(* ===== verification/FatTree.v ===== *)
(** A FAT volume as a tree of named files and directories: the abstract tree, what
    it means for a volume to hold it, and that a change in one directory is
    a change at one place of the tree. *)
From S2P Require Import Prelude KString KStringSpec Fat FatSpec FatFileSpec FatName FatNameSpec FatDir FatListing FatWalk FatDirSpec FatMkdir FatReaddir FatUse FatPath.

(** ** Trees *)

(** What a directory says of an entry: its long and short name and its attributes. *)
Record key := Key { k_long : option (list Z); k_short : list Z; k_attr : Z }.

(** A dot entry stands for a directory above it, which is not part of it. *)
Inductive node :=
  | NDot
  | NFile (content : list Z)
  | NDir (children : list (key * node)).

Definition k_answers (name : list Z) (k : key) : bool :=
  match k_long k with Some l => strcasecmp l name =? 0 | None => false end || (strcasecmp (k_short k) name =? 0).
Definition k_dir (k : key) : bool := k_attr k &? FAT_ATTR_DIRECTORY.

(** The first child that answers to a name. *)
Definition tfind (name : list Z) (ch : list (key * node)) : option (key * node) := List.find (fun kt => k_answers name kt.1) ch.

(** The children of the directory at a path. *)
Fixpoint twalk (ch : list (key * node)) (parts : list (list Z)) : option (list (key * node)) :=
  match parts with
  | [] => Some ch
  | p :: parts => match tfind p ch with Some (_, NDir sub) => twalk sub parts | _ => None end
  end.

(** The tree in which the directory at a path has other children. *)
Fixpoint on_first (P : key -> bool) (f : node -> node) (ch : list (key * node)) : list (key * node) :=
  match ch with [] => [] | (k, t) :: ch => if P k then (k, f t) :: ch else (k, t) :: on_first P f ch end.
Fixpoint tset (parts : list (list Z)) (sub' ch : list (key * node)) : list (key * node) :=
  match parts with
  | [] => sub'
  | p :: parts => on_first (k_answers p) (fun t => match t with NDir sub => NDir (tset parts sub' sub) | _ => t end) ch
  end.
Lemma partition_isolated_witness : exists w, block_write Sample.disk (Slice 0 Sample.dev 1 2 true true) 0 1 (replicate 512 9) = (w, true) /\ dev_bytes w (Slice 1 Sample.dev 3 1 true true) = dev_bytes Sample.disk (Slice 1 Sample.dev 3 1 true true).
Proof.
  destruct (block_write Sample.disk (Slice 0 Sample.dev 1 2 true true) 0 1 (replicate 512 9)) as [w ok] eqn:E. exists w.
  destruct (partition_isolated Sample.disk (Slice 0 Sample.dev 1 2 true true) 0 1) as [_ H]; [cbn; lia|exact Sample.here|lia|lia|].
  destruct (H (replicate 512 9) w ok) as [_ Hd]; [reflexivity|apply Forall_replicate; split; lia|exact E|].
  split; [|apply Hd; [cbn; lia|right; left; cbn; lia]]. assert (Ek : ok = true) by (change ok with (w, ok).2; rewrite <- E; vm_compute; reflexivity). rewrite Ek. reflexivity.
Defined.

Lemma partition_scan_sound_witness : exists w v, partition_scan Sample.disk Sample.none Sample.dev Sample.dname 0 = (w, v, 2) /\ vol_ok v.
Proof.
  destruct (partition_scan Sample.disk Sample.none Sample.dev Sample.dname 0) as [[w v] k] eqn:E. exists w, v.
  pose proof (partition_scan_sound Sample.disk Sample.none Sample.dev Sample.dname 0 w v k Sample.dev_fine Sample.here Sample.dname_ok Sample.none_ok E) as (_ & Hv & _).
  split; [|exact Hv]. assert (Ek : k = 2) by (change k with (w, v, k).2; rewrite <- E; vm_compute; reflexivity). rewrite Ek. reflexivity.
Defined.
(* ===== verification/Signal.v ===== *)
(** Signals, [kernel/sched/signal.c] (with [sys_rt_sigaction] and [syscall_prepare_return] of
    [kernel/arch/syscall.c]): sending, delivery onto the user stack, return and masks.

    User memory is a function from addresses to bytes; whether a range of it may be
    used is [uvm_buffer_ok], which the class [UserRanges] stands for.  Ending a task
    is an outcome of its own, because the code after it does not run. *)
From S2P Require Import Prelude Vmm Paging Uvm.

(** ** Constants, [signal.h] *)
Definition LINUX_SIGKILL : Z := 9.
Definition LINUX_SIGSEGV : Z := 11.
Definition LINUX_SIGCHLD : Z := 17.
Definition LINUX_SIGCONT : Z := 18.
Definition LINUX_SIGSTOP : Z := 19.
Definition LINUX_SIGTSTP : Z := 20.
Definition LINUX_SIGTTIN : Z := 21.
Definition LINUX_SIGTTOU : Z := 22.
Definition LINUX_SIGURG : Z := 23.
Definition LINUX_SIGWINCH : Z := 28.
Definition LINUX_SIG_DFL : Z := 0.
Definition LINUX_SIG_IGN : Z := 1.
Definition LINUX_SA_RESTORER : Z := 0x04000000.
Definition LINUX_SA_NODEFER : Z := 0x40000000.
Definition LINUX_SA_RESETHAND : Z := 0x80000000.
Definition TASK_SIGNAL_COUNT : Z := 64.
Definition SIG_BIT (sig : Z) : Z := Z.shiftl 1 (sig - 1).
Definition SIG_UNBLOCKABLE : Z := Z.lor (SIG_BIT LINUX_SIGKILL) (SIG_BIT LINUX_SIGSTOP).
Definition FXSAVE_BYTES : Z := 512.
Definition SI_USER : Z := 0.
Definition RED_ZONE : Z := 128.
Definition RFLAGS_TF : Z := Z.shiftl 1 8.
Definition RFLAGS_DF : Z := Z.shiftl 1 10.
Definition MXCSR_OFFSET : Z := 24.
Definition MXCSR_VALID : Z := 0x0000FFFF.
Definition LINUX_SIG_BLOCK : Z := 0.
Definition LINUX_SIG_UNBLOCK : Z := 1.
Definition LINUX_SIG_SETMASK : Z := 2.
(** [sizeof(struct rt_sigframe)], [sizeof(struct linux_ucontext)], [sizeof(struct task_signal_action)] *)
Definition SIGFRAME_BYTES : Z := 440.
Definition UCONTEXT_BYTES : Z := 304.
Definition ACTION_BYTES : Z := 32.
§
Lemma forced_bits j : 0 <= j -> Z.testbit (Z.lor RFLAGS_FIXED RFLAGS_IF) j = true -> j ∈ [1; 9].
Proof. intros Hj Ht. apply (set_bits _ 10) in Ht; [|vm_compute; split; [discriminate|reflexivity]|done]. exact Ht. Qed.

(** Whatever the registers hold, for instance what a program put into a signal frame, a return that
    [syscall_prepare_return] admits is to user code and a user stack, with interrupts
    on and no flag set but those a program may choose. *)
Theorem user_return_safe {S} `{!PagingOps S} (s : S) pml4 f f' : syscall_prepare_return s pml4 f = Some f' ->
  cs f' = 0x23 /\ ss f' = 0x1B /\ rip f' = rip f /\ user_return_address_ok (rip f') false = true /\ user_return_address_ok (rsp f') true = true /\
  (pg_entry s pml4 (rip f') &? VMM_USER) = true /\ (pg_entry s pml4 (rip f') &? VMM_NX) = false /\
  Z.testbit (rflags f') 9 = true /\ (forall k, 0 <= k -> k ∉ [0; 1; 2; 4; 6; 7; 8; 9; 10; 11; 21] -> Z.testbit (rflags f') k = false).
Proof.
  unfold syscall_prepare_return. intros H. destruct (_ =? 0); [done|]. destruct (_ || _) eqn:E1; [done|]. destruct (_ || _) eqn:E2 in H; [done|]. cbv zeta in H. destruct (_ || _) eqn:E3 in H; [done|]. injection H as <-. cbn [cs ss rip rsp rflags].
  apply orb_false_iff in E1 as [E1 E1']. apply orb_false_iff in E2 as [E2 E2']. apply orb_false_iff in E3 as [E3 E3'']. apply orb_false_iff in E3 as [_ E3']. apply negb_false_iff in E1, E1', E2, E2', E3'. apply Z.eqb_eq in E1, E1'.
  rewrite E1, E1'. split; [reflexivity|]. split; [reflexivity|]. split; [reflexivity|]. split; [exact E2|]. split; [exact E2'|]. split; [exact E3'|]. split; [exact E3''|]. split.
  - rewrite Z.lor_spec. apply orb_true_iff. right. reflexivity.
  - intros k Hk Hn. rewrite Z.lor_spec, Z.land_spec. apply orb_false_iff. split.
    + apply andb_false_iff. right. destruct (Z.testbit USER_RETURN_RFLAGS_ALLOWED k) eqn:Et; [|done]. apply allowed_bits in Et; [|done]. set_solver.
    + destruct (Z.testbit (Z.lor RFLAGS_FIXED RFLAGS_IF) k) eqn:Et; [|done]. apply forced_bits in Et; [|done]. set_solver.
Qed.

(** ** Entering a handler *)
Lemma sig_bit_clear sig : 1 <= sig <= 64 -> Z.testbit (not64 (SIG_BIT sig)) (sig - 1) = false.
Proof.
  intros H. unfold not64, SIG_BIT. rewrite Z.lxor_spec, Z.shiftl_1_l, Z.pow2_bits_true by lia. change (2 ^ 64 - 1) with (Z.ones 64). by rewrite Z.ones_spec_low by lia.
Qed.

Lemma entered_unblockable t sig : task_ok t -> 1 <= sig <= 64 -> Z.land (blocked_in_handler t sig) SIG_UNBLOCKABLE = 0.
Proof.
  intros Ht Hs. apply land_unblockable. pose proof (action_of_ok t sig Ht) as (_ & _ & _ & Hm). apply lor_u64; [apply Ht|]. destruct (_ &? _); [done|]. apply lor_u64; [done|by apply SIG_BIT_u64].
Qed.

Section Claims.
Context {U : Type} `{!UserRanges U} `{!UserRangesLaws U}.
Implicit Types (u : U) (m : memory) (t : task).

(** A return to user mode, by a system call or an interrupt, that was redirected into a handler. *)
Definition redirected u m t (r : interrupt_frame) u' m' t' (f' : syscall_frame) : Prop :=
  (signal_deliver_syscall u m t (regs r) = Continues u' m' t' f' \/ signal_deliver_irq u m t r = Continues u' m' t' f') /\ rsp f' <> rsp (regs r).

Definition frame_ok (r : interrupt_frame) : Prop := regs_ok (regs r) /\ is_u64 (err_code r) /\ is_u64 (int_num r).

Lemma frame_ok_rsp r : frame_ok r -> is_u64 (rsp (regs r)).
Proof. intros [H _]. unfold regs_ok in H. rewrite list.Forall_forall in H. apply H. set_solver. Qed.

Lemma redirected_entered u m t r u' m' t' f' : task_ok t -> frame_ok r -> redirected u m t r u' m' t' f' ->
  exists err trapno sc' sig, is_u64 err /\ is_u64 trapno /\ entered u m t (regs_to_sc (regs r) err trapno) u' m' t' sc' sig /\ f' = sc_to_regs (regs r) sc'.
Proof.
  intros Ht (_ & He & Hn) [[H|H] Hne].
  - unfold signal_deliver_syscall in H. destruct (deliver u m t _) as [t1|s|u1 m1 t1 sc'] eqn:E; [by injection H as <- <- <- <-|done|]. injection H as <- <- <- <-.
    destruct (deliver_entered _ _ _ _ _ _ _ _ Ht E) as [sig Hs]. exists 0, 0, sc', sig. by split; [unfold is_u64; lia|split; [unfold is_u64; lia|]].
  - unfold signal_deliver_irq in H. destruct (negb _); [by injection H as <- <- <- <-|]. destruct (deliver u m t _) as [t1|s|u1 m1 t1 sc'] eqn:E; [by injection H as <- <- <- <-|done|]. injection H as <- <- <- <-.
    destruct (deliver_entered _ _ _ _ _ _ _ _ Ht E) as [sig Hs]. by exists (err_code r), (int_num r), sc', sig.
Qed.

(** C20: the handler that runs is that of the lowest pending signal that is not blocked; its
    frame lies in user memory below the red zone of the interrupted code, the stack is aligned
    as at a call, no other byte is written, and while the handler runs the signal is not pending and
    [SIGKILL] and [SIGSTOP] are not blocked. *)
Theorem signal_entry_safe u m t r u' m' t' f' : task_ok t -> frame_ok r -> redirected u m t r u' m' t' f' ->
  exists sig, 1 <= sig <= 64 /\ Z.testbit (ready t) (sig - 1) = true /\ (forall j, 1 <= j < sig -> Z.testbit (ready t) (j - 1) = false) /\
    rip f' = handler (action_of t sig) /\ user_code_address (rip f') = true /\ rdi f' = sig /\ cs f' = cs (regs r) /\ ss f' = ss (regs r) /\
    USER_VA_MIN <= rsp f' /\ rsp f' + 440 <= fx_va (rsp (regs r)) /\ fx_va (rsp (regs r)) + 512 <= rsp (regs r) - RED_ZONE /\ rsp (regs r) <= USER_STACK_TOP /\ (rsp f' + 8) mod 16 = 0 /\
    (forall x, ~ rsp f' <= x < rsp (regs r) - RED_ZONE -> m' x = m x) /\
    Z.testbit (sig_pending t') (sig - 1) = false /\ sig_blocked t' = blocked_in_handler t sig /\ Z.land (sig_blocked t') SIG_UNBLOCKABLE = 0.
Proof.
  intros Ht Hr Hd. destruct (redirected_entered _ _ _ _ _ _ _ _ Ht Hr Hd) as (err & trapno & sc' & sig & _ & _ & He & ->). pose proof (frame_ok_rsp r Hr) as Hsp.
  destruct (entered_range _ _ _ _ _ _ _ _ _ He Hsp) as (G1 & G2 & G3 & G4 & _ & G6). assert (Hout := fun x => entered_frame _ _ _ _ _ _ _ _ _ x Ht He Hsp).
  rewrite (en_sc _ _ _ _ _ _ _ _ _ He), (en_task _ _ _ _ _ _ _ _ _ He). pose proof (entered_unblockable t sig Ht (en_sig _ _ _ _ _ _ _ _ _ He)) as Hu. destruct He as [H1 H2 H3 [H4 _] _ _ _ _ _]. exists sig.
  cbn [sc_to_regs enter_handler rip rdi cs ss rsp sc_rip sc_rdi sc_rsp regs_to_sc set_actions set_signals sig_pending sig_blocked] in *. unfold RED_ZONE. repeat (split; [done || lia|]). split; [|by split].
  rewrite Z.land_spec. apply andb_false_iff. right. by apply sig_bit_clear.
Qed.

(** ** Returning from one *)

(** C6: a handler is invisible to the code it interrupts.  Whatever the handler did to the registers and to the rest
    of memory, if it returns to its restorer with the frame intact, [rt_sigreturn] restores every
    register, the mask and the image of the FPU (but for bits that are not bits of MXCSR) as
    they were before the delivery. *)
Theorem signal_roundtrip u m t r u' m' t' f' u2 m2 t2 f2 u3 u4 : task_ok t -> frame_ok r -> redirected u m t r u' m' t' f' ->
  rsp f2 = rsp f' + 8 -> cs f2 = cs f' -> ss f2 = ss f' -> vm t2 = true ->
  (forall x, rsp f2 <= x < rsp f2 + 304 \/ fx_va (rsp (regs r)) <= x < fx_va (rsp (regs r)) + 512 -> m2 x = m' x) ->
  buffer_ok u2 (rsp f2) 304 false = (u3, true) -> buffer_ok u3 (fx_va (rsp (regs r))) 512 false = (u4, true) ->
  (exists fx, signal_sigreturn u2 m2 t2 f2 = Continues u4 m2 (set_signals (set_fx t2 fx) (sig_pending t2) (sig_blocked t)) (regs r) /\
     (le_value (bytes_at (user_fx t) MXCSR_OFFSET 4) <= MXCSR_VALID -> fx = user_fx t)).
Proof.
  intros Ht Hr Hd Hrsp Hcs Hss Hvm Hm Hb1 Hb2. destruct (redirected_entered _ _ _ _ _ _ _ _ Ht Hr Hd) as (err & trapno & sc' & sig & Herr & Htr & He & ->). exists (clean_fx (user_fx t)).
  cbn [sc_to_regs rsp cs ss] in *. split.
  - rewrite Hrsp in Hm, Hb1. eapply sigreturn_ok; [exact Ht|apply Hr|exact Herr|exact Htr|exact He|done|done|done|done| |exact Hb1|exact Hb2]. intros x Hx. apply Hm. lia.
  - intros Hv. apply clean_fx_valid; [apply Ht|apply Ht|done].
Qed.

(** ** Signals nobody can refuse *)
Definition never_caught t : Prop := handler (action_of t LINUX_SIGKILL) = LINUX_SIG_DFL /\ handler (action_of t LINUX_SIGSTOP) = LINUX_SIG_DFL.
§
What is required: Using the entries above, give again exactly the lines from the line holding "(* ===== verification/FatTree.v ===== *)" through the line holding "Fixpoint on_first (P". Include both end lines and nothing else.

Solution for this task:
(* ===== verification/FatTree.v ===== *)
(** A FAT volume as a tree of named files and directories: the abstract tree, what
    it means for a volume to hold it, and that a change in one directory is
    a change at one place of the tree. *)
From S2P Require Import Prelude KString KStringSpec Fat FatSpec FatFileSpec FatName FatNameSpec FatDir FatListing FatWalk FatDirSpec FatMkdir FatReaddir FatUse FatPath.

(** ** Trees *)

(** What a directory says of an entry: its long and short name and its attributes. *)
Record key := Key { k_long : option (list Z); k_short : list Z; k_attr : Z }.

(** A dot entry stands for a directory above it, which is not part of it. *)
Inductive node :=
  | NDot
  | NFile (content : list Z)
  | NDir (children : list (key * node)).

Definition k_answers (name : list Z) (k : key) : bool :=
  match k_long k with Some l => strcasecmp l name =? 0 | None => false end || (strcasecmp (k_short k) name =? 0).
Definition k_dir (k : key) : bool := k_attr k &? FAT_ATTR_DIRECTORY.

(** The first child that answers to a name. *)
Definition tfind (name : list Z) (ch : list (key * node)) : option (key * node) := List.find (fun kt => k_answers name kt.1) ch.

(** The children of the directory at a path. *)
Fixpoint twalk (ch : list (key * node)) (parts : list (list Z)) : option (list (key * node)) :=
  match parts with
  | [] => Some ch
  | p :: parts => match tfind p ch with Some (_, NDir sub) => twalk sub parts | _ => None end
  end.

(** The tree in which the directory at a path has other children. *)
Fixpoint on_first (P : key -> bool) (f : node -> node) (ch : list (key * node)) : list (key * node) :=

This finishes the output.